Perhaps my dream might come true, and boomless supersonic aircraft will be commonplace.
Space sickness
Those planning to mine in space (2 March, p 8) need to consider the possibility that they will bring home a cargo of chemicals and life forms hitherto unknown on Earth. These may not be harmful to space miners covered in space suits, but contact and inhalation hazards may arise back on Earth.
Antibiotic hope
It is unsurprising that bacterial resistance, cost-effectiveness and patent restrictions are strangling the development of new conventional antibiotics (16 March, p 6). What needs to be heard above the groans is that several different approaches are being investigated, often with little funding.
Bactericidal bacteriophages, RNA interference and the small peptides of the innate immune system are just three avenues of exploration largely written off during the antibiotic golden age, any one of which might, in time, lead to a second golden age.
A solution to some of the problems of antibiotic misuse would be to ensure that they are only available as single-dose, slow-release formulations delivered by injection – like the kind my dog gets from the vet.
This would resolve the issue of people not taking the full course. An injection would discourage casual use and deter demands for antibiotics for minor illnesses.
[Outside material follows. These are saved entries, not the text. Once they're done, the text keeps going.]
Lemma watch_runs_rows (c : bool) ctx L w :
  quiet (w_ext w) → ctx_lease ctx = None → (c = true → w_faults w = []) →
  ∃ w' F, watch_runs (Some svc) ctx L w = (tt, w') ∧
    w_ext w' = set_db (set_ed_runs (F <$> ed_runs (ew_db (w_ext w))) (ew_db (w_ext w))) (w_ext w) ∧
    ∀ r, row_watched c (ew_db (w_ext w)) w L r (F r).
Proof.
  intros Hq Hctx. revert w Hq. induction L as [|run L IH]; intros w Hq Hc; cbn [watch_runs].
  { exists w, id. split; [done|]. split; [by rewrite list_fmap_id, set_runs_id|]. intros r. left. split; [done|]. by intros _ ? ?%elem_of_nil. }
  unfold bind. destruct (watch_run_cases c ctx run w Hq Hctx Hc) as (w1 & -> & Hl & Hn & Hf & Hcase). go.
  assert (∃ f, w_ext w1 = set_db (set_ed_runs (f <$> ed_runs (ew_db (w_ext w))) (ew_db (w_ext w))) (w_ext w) ∧
    ∀ r, row_watched c (ew_db (w_ext w)) w [run] r (f r)) as (f & Hx & Hrow).
  { destruct Hcase as [[Hx Hno]|(p & Hns & Hlive & Hp & Hx)].
    - exists id. split; [by rewrite list_fmap_id, Hx, set_runs_id|]. intros r. left. split; [done|].
      intros Ht ? ->%list_elem_of_singleton _ _ [? ?]. by apply Hno.
    - eexists. split; [exact Hx|]. intros r. destruct (decide (rl_ID r = rl_ID run ∧ open_run r)) as [[Hid Ho]|Hne].
      + right. exists run, p. rewrite Hid. split_and!; try done. by apply list_elem_of_singleton.
      + left. rewrite complete_row_skip by done. split; [done|]. intros _ ? ->%list_elem_of_singleton Hid Ho. by destruct Hne. }
  destruct (IH w1) as (w' & F & -> & Hx' & HF); [by rewrite Hx|by auto|]. exists w', (F ∘ f). split; [done|]. split.
  { by rewrite Hx', Hx, list_fmap_compose. }
  assert (∀ r, finished (ew_db (w_ext w1)) w1 r ↔ finished (ew_db (w_ext w)) w r) as Hfin.
  { intros r. unfold finished, namespace_live, no_stale. by rewrite Hl, Hx. }
  intros r. cbn. destruct (Hrow r) as [[Hfr Hno]|(? & p & ->%list_elem_of_singleton & Hid & Ho & Hfi & Hp & Hfr)]; rewrite Hfr.
  - destruct (HF r) as [[-> HnoL]|(run' & p & Hin & Hid & Ho & Hfi & Hp & ->)].
    + left. split; [done|]. intros Ht r' [->|Hin]%elem_of_cons Hid Ho Hfi; [by eapply Hno; [|by apply list_elem_of_singleton|..]|].
      by eapply HnoL; [..|apply Hfin].
    + right. exists run', p. rewrite Hn. split_and!; try done; [by right|by apply Hfin|]. intros Ht. rewrite (Hp Ht). by rewrite Hx.
  - right. exists run, p. split_and!; try done; [by left|]. destruct (HF (complete_row (rl_ID r) p (w_now w) (Z.quot (w_now w - rl_StartedAt run) 1000000) r))
      as [[-> _]|(? & ? & _ & _ & Ho' & _)]; [done|]. by destruct (complete_row_closed p (w_now w) (Z.quot (w_now w - rl_StartedAt run) 1000000) r Ho).
Qed.

(** The watcher: whatever fails, one tick changes nothing but rows of open
    re-embed runs, and closes such a run, as a success at the current time, only
    when its namespace accepts writes and no item of it is still to be embedded
    under the target strategy. When nothing fails it closes every such run with
    the exact number of items embedded under the target. *)
Theorem watcher_closes_finished_runs ctx w :
  quiet (w_ext w) → ctx_lease ctx = None → NoDup (rl_ID <$> ed_runs (ew_db (w_ext w))) →
  let d := ew_db (w_ext w) in
  ∃ runs', w_ext (watcher_tick (Some svc) ctx w).2 = set_db (set_ed_runs runs' d) (w_ext w) ∧
    Forall2 (λ r r',
      (r' = r ∧ (w_faults w = [] → ¬ (open_run r ∧ finished d w r))) ∨
      (∃ p, open_run r ∧ finished d w r ∧ (w_faults w = [] → p = embedded_count d r) ∧
         r' = complete_row (rl_ID r) p (w_now w) (Z.quot (w_now w - rl_StartedAt r) 1000000) r)) (ed_runs d) runs'.
Proof.
  intros Hq Hctx Hnd d. unfold watcher_tick, ListOpenReembedRuns. unfold bind at 1.
  destruct (stmt_read_cases (λ _ d, filter open_run (ed_runs d)) w Hq) as (w1 & S & Hf & [[-> Hne]| ->]); go.
  { exists (ed_runs d). split; [by rewrite (sbf_ext _ _ S); subst d; rewrite set_runs_id|]. apply Forall2_same_length_lookup_2; [done|]. intros k r r' Hr Hr'. left. by simplify_eq. }
  fold d. pose proof (sbf_ext _ _ S) as Hx. destruct (watch_runs_rows (bool_decide (w_faults w = [])) ctx (filter open_run (ed_runs d)) w1)
    as (w' & F & -> & Hx' & HF); [by rewrite Hx|done|by intros Ht%bool_decide_eq_true; auto|].
  rewrite Hx in Hx', HF. exists (F <$> ed_runs d). split; [done|]. apply Forall2_fmap_r, Forall_Forall2_diag, Forall_forall. unfold compose. intros r Hr.
  assert (∀ run, run ∈ filter open_run (ed_runs d) → rl_ID run = rl_ID r → run = r) as Huniq.
  { intros run [_ Hin]%list_elem_of_filter Hid. by eapply (NoDup_fmap_eq rl_ID). }
  assert (∀ run, finished d w1 run ↔ finished d w run) as Hfin by (intros run; unfold finished, namespace_live; by rewrite (sbf_ledger _ _ S)).
  destruct (HF r) as [[-> Hno]|(run & p & Hin & Hid & Ho & Hfi & Hp & ->)].
  - left. split; [done|]. intros Hw [Ho Hfi%Hfin]. eapply (Hno (bool_decide_eq_true_2 _ Hw) r); [by apply list_elem_of_filter|done..].
  - rewrite (Huniq run Hin Hid) in *. right. exists p. rewrite (sbf_now _ _ S). split_and!; try done; [by apply Hfin|]. intros Hw. by apply Hp, bool_decide_eq_true_2.
Qed.
End watcher.
(* ===== verification/Scoring.v ===== *)
(** * Scores, candidates and pages

    The pure part of [internal/recommend]: [scoring.go], and of [service.go]
    the score maps, the hybrid blend, the rerank, paging, exclusion and the
    interleaving of two lists. Scores are IEEE doubles, instants are nanoseconds
    since Go's zero time. [math.Exp] is a parameter, as its last bits are not
    documented; [sort.Slice] is an interface with its documented contract,
    since it is not stable. *)

From stdpp Require Import base tactics gmap sets strings list sorting.
From Stdlib Require Import ZArith SpecFloat Lia Ascii.
From S2P Require Import Prelude GoLib Float64 NsNames NsLedger.

(** ** Go's library *)

Class GoMath := { Exp : float64 → float64 }.

(** [less] orders the elements of [l] as [sort.Slice] asks. *)
Definition weak_order {A} (less : A → A → bool) (l : list A) : Prop :=
  (∀ a b, a ∈ l → b ∈ l → less a b = true → less b a = false) ∧
  (∀ a b c, a ∈ l → b ∈ l → c ∈ l → less a b = false → less b c = false → less a c = false).

Class GoSort := {
  sort_slice : ∀ {A : Type}, (A → A → bool) → list A → list A;
  sort_slice_perm : ∀ {A : Type} (less : A → A → bool) (l : list A), sort_slice less l ≡ₚ l;
  sort_slice_sorted : ∀ {A : Type} (less : A → A → bool) (l : list A),
    weak_order less l → Sorted (λ a b, less b a = false) (sort_slice less l);
}.

(** [math.Round] of a finite double, as the integer it is: half away from zero. *)
Definition f64_round (x : float64) : Z :=
  match x with
  | S754_finite s m e =>
      let v := if (0 <=? e)%Z then (Zpos m * 2 ^ e)%Z else ((Zpos m + 2 ^ (- e - 1)) / 2 ^ (- e))%Z in
      if s then (- v)%Z else v
  | _ => 0%Z
  end.

Definition f64_neg (x : float64) : float64 := SFopp x.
Stocksfield, Northumberland, UK
Friendly wolves
As regards how wolves became domesticated, there is another probable starting point that complements Brian Hare’s explanation (2 March, p 30). Hunters come across an abandoned litter. If they are close enough to base and on the homeward leg, they take the young home for the kids.
Dogs have effectively discovered a new niche. They fill it via rapid evolution, chiefly by neoteny – retaining juvenile characteristics that are useful to humans, such as friendliness, trust and playfulness.